Terminally Ill Children at School

Children who are terminally ill, whilst they are still able, may benefit enormously from normal routines such as attending school. This can present challenges for the school community.  Sensitive but honest communication between the family and professionals involved, will overcome most of these, hopefully enriching the lives of all those who come into contact with the child or young person. Suggestions on how to manage such situations are given below.

Children who are constantly in and out of hospital, welcome attending school as an opportunity to have some normality in their lives. Continuing to take part in school routines as much as possible can give a feeling of achievement, with the emphasis on living rather than dying. It can also give back a sense of identity as a person rather than a patient.

Classmates who have had the situation explained to them are usually supportive. It often helps to involve them by giving jobs such as wheelchair pushing. Try to ensure these tasks are shared and do not become the responsibility of just one child.

The school and family, including the sick child, need to decide together how to share the news that a pupil is terminally ill. Is it not easy, but an open and honest approach is usually the best way.  However much adults try to hide what is happening, children instinctively know something is wrong and will often have worked out that a class member is dying before being officially told. Telling only the immediate peer group may seem like a good idea but the grapevine will take over resulting in gossip and half-truths throughout the rest of the school.

If the child is receiving treatment from a local hospice or hospital, there is often a nurse or social worker whose job includes visiting schools to explain to pupils about a friend's illness and treatments involved. This should help alleviate any worries that fellow pupils may have. It is helpful for the school to at least identify the key professional responsible for the ill child and how to contact them for advice and support.

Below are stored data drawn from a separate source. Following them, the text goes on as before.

(** * ShareFile front end: chunked upload client and download-link forms

  A shallow embedding of the TypeScript client of the ShareFile
  repository:

  - [frontend/lib/crypto.ts]                (module [Crypto]),
  - [frontend/lib/api.ts]                   (module [Api]),
  - [frontend/components/UploadManager.tsx] (module [UploadManager]),
  - [frontend/components/FileManager.tsx]   (module [FileManager]).

  What the browser does for the client (digests, dates, URL escaping,
  the network) is a parameter of the model: the class [Js.Platform] and
  the answers and schedules the functions below take as arguments.

  JavaScript numbers that hold byte counts and chunk indices are
  integers far below 2^53; they are modelled as [Z].  A [File] or [Blob]
  is the list of its bytes.  Strings are Rocq strings (read as UTF-8). *)

From Stdlib Require Import ZArith QArith Qround Ascii String.
From stdpp Require Import base list strings gmap pretty relations.

Local Open Scope Z_scope.

(** ** Platform primitives used by the client *)

Module Js.

Abbreviation blob := (list Byte.byte).

(** [blob.size] *)
Definition size (b : blob) : Z := Z.of_nat (length b).

(** [Blob.slice(start, end)]: negative offsets count from the end, both
    offsets are clamped to the blob, and the span is empty when the end
    does not exceed the start. *)
Definition relative (sz off : Z) : Z :=
  if off <? 0 then Z.max (sz + off) 0 else Z.min off sz.

Definition slice (b : blob) (start end_ : Z) : blob :=
  let s := relative (size b) start in
  let e := relative (size b) end_ in
  take (Z.to_nat (Z.max (e - s) 0)) (drop (Z.to_nat s) b).

(** [Math.ceil(a / b)] on integer-valued numbers: the quotient is taken
    in the rationals and rounded up.  (For operands below 2^53 the
    floating-point quotient rounds to the same integer.) *)
Definition ceil_div (a b : Z) : Z := Qceiling (inject_Z a / inject_Z b).

(** [Math.round(x)]: the nearest integer, a half rounded up. *)
Definition round (x : Q) : Z := Qfloor (x + (1 # 2)).

(** [String(n)] and string concatenation with an integer-valued number. *)
Definition String_ (n : Z) : string := pretty n.

(** [x || y] on strings: the empty string is falsy. *)
Definition or_else (x y : string) : string :=
  if decide (x = "") then y else x.

(** What the browser and the build environment supply and the repository
    only calls. *)
Class Platform := {
  (** [crypto.subtle.digest('SHA-256', buffer)] *)
  sha256_digest : blob → blob;
  (** [new Date(s).toISOString()]; [None] when the date is invalid and
      [toISOString] throws a [RangeError]. *)
  toISOString : string → option string;
  (** [s.trim()] *)
  trim : string → string;
  (** [encodeURIComponent(s)] *)
  encodeURIComponent : string → string;
  (** [new URLSearchParams(query).get(name)] *)
  searchParamsGet : string → string → option string;
  (** [process.env.NEXT_PUBLIC_API_BASE_URL] *)
  NEXT_PUBLIC_API_BASE_URL : option string;
  (** [process.env.NEXT_PUBLIC_PUBLIC_BASE_URL] *)
  NEXT_PUBLIC_PUBLIC_BASE_URL : option string;
  (** [window.location.origin], when there is a window *)
  window_location_origin : option string
}.

(** Completion of an awaited call: it returns, or it throws. *)
Inductive exn :=
| Error (message : string)
| SyntaxError (message : string)
| RangeError (message : string)
| TypeError (message : string).

Definition message (e : exn) : string :=
  match e with
  | Error m | SyntaxError m | RangeError m | TypeError m => m
  end.

Inductive completion (A : Type) :=
| Return (a : A)
| Throw (e : exn).
Arguments Return {A} a.
Arguments Throw {A} e.

(** A [File]: its name, its MIME type and its bytes. *)
Record File := {
  name : string;
  type : string;
  bytes : blob
}.

(** [s.split(sep)] for a one-character separator. *)
Fixpoint split (sep : ascii) (s : string) : list string :=
  match s with
  | EmptyString => [EmptyString]
  | String c rest =>
      if decide (c = sep) then EmptyString :: split sep rest
      else match split sep rest with
           | [] => [String c EmptyString]
           | piece :: pieces => String c piece :: pieces
           end
  end.

Definition toLowerCase_ascii (c : ascii) : ascii :=
  let n := nat_of_ascii c in
  if (65 <=? n)%nat && (n <=? 90)%nat then ascii_of_nat (n + 32) else c.

Fixpoint toLowerCase (s : string) : string :=
  match s with
  | EmptyString => EmptyString
  | String c rest => String (toLowerCase_ascii c) (toLowerCase rest)
  end.

(** A [Headers] object.  Header names are case-insensitive: the object
    files each header under its name in lower case, and [append] joins
    the values given for one name with a comma and a space. *)
Module Headers.

Abbreviation t := (gmap string string).

Definition get (h : t) (name : string) : option string :=
  h !! toLowerCase name.

Definition has (h : t) (name : string) : bool :=
  bool_decide (is_Some (h !! toLowerCase name)).

Definition set (h : t) (name value : string) : t :=
  <[toLowerCase name := value]> h.

Definition append (h : t) (name value : string) : t :=
  <[toLowerCase name :=
      match h !! toLowerCase name with
      | Some old => old +:+ ", " +:+ value
      | None => value
      end]> h.

(** [new Headers(init)]: the entries of [init] are appended in order;
    no entries when [init] is [undefined]. *)
Definition new (init : list (string * string)) : t :=
  foldl (λ h entry, append h entry.1 entry.2) ∅ init.

(** The names and values that the constructor and [set] take as they
    are: a name that is not a token, or a value with a NUL, a line feed
    or a carriage return in it, makes them throw a [TypeError], and white
    space around a value is stripped.  (A valid value is also taken to be
    ASCII here.) *)
Definition is_tchar (c : ascii) : bool :=
  let n := nat_of_ascii c in
  ((48 <=? n)%nat && (n <=? 57)%nat) || ((65 <=? n)%nat && (n <=? 90)%nat)
  || ((97 <=? n)%nat && (n <=? 122)%nat)
  || bool_decide (c ∈ list_ascii_of_string "!#$%&'*+-.^_`|~").

Definition valid_name (name : string) : bool :=
  negb (bool_decide (name = "")) && forallb is_tchar (list_ascii_of_string name).

Definition is_whitespace (c : ascii) : bool :=
  let n := nat_of_ascii c in
  bool_decide (n = 9%nat ∨ n = 10%nat ∨ n = 13%nat ∨ n = 32%nat).

Definition is_value_char (c : ascii) : bool :=
  let n := nat_of_ascii c in
  negb (bool_decide (n = 0%nat ∨ n = 10%nat ∨ n = 13%nat)) && (n <? 128)%nat.

Definition valid_value (value : string) : bool :=
  let cs := list_ascii_of_string value in
  forallb is_value_char cs
  && negb (from_option is_whitespace false (head cs))
  && negb (from_option is_whitespace false (last cs)).

Definition valid_entry (entry : string * string) : bool :=
  valid_name entry.1 && valid_value entry.2.

End Headers.

(** [/^https?:\/\//i.test(s)] *)
Definition is_http_url (s : string) : bool :=
  String.prefix "http://" (toLowerCase s) || String.prefix "https://" (toLowerCase s).

(** [s.replace(/\/$/, '')]: drop one trailing slash. *)
Fixpoint strip_trailing_slash (s : string) : string :=
  match s with
  | EmptyString => EmptyString
  | String c rest =>
      if bool_decide (c = "/"%char) && bool_decide (rest = EmptyString) then EmptyString
      else String c (strip_trailing_slash rest)
  end.

(** [hay.includes(needle)] *)
Fixpoint includes (needle hay : string) : bool :=
  String.prefix needle hay ||
  match hay with
  | EmptyString => false
  | String _ rest => includes needle rest
  end.

End Js.

(** ** lib/crypto.ts *)

Module Crypto.
Import Js.

Definition hex_digit (n : N) : ascii :=
  default "0"%char (String.get (N.to_nat n) "0123456789abcdef").

(** [byte.toString(16).padStart(2, '0')] *)
Definition byte_to_hex (b : Byte.byte) : string :=
  let n := Byte.to_N b in
  String (hex_digit (n `div` 16)%N) (String (hex_digit (n `mod` 16)%N) "").

(** [Array.from(bytes, ...).join('')] *)
Definition bufferToHex (buffer : blob) : string :=
  foldr (λ b acc, byte_to_hex b +:+ acc) "" buffer.

Definition sha256HexFromBlob `{Platform} (b : blob) : string :=
  bufferToHex (sha256_digest b).

Definition sha256HexFromFile `{Platform} (file : blob) : string :=
  bufferToHex (sha256_digest file).

(** Reading hex digits back; used to state that [bufferToHex] loses
    nothing of the buffer. *)
Definition hex_value (c : ascii) : option N :=
  let n := N_of_ascii c in
  if (48 <=? n)%N && (n <=? 57)%N then Some (n - 48)%N
  else if (97 <=? n)%N && (n <=? 102)%N then Some (n - 87)%N
  else None.

Fixpoint hexToBuffer (s : string) : option blob :=
  match s with
  | EmptyString => Some []
  | String hi (String lo rest) =>
      h ← hex_value hi; l ← hex_value lo;
      b ← Byte.of_N (16 * h + l)%N;
      bs ← hexToBuffer rest; Some (b :: bs)
  | String _ EmptyString => None
  end.

End Crypto.

(** ** lib/api.ts *)

Module Api.
Import Js.

Definition API_BASE_URL `{Platform} : string :=
  default "/api" NEXT_PUBLIC_API_BASE_URL.

(** Values of the flat JSON objects the client sends. *)
Inductive jsval :=
| VStr (s : string)
| VBool (b : bool)
| VNum (n : Z)
| VNull.

Inductive body_init :=
| BodyJson (obj : gmap string jsval)   (* JSON.stringify(payload) *)
| BodyBlob (b : blob)
| BodyFormData.

(** [RequestInit]: the fields the client sets.  A caller of [apiFetch]
    gives [headers] as the entries of an object literal ([H] is a list of
    name and value); what is handed to [fetch] holds a [Headers] object. *)
Record RequestInit (H : Type) := {
  method : option string;
  headers : H;
  body : option body_init
}.
Arguments method {H} _.
Arguments headers {H} _.
Arguments body {H} _.

Record request := {
  url : string;
  init : RequestInit Headers.t
}.

(** A [Response] that has arrived with its body, and what the client
    reads of it: [ok], [status], the [Content-Type] header,
    [await response.text()] and [await response.json()] (which throws
    when the body is not JSON). *)
Record response (T : Type) := {
  ok : bool;
  status : Z;
  content_type : option string;
  text : string;
  json : completion T
}.
Arguments ok {T} _.
Arguments status {T} _.
Arguments content_type {T} _.
Arguments text {T} _.
Arguments json {T} _.

(** What [apiFetch<T>] hands back under the cast [as T]. *)
Inductive fetched (T : Type) :=
| EmptyObject
| Json (v : T)
| Text (s : string).
Arguments EmptyObject {T}.
Arguments Json {T} v.
Arguments Text {T} s.

Definition is_FormData (b : option body_init) : bool :=
  match b with Some BodyFormData => true | _ => false end.

Definition truthy (s : option string) : bool :=
  match s with Some s => negb (bool_decide (s = "")) | None => false end.
Global Arguments truthy : simpl never.

(** [apiFetch], lines 39-50: the request handed to [fetch]. *)
Definition apiFetch_request `{Platform}
    (path : string) (options : RequestInit (list (string * string)))
    (token : option string) : request :=
  let h := Headers.new (headers options) in
  let h := Headers.set h "Accept" "application/json" in
  let h :=
    if negb (is_FormData (body options))
       && negb (Headers.has h "Content-Type")
       && truthy (method options)
       && negb (bool_decide (method options = Some "GET"))
    then Headers.set h "Content-Type" "application/json" else h in
  let h :=
    match token with
    | Some t => if truthy (Some t) then Headers.set h "Authorization" ("Bearer " +:+ t) else h
    | None => h
    end in
  {| url := API_BASE_URL +:+ path;
     init := {| method := method options; headers := h; body := body options |} |}.

(** [apiFetch], lines 52-65: what is done with the response. *)
Definition apiFetch_response {T} (r : response T) : completion (fetched T) :=
  if negb (ok r) then
    Throw (Error (or_else (text r) ("Request failed (" +:+ String_ (status r) +:+ ")")))
  else if status r =? 204 then
    Return EmptyObject
  else
    let contentType := default "" (content_type r) in
    if includes "application/json" contentType then
      match json r with
      | Return v => Return (Json v)
      | Throw e => Throw e
      end
    else Return (Text (text r)).

(** The exchange with the server: [Throw e] when [await fetch(...)], or
    the [await response.text()] that follows it, rejects with [e];
    [Return r] when the response has arrived with its body.  Neither
    await is guarded, so a rejection leaves [apiFetch] as it is. *)
Definition apiFetch {T} (reply : completion (response T)) : completion (fetched T) :=
  match reply with
  | Throw e => Throw e
  | Return r => apiFetch_response r
  end.

Definition createUploadSession_request `{Platform}
    (token : string) (payload : gmap string jsval) : request :=
  apiFetch_request "/upload/sessions"
    {| method := Some "POST"; headers := []; body := Some (BodyJson payload) |}
    (Some token).

Definition getSessionStatus_request `{Platform} (token sessionId : string) : request :=
  apiFetch_request ("/upload/sessions/" +:+ sessionId)
    {| method := Some "GET"; headers := []; body := None |}
    (Some token).

(** [uploadChunk], lines 148-159: the request handed to [fetch]. *)
Definition uploadChunk_request `{Platform}
    (token sessionId : string) (index : Z) (chunk : blob)
    (checksum idempotencyKey : string) : request :=
  let h := Headers.new [] in
  let h := Headers.set h "Content-Type" "application/octet-stream" in
  let h := Headers.set h "X-Chunk-Size" (String_ (size chunk)) in
  let h := Headers.set h "X-Chunk-Checksum" checksum in
  let h := Headers.set h "Idempotency-Key" idempotencyKey in
  let h := Headers.set h "Authorization" ("Bearer " +:+ token) in
  {| url := API_BASE_URL +:+ "/upload/sessions/" +:+ sessionId +:+ "/chunk/" +:+ String_ index;
     init := {| method := Some "PUT"; headers := h; body := Some (BodyBlob chunk) |} |}.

Children deal with difficult situations much better when truthful explanations are given regarding absences, changing appearance, lack of energy, treatments and exclusion from activities such as sport. Being naturally curious, classmates will ask questions, these should be answered sensitively but factually. Seriously ill children are often extremely knowledgeable about their illness and may well be happy to provide the answers themselves.

A sense of normality is further maintained by continuing to expect usual standards of behaviour within the child's limitations. This helps to reduce feelings of favouritism amongst other children.

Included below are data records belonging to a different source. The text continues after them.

(** * Scaled grouped matrix multiplication: configuration pruning,
      eligibility and the persistent tile loop

    A shallow embedding of [torch/_inductor/kernel/mm_scaled_grouped.py]:
    the two configuration families, [early_config_prune],
    [grouped_mm_args], [can_use_triton_kernel], the shape analysis of
    [tuned_scaled_grouped_mm] and the persistent kernel of
    [triton_scaled_grouped_mm_source], followed by the properties of the
    specification checked against them. *)

From Stdlib Require Import ZArith Lia.
From stdpp Require Import base tactics option list numbers strings gmap.

Local Open Scope Z_scope.

(** ** Python values and exceptions *)

Module Py.

(** The exceptions the modelled code can raise. *)
Inductive Exn : Type :=
| AssertionError (msg : option string)
| IndexError
| KeyError (key : string)
| ValueError
| TypeError
| AttributeError
| ZeroDivisionError.

#[global] Instance Exn_eq_dec : EqDecision Exn.
Proof. solve_decision. Defined.

(** A computation either raises or returns. *)
Definition M (A : Type) : Type := Exn + A.

#[global] Instance M_eq_dec `{EqDecision A} : EqDecision (M A).
Proof. unfold M. apply _. Defined.

Definition ret {A} (a : A) : M A := inr a.
Definition raise {A} (e : Exn) : M A := inl e.
Definition bind {A B} (m : M A) (k : A → M B) : M B :=
  match m with
  | inl e => inl e
  | inr a => k a
  end.

(** [assert cond, msg] *)
Definition assert (cond : bool) (msg : option string) : M unit :=
  if cond then ret tt else raise (AssertionError msg).

(** [a // b] on Python integers: floor division, raising on a zero
    divisor. *)
Definition floordiv (a b : Z) : M Z :=
  if decide (b = 0) then raise ZeroDivisionError else ret (a `div` b).

(** [l[i]] with Python's negative indices. *)
Definition index {A} (l : list A) (i : Z) : M A :=
  let n := Z.of_nat (length l) in
  let j := if decide (i < 0) then n + i else i in
  if decide (0 ≤ j < n) then
    match l !! Z.to_nat j with
    | Some a => ret a
    | None => raise IndexError
    end
  else raise IndexError.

Other parents and carers at the school may have concerns surrounding their own children being upset or made anxious by a classmate who is seriously ill. Reassurance that children and young people will have fewer anxieties if presented with the truth, rather than having to make up what is happening, may help.  With consent from the family of the sick child, information on the illness and treatments will help other parents and carers to understand and feel informed. The realisation that their children are contributing to an increased quality of life for the sick child may create a more positive approach. Offer information on what to say to children when someone is dying.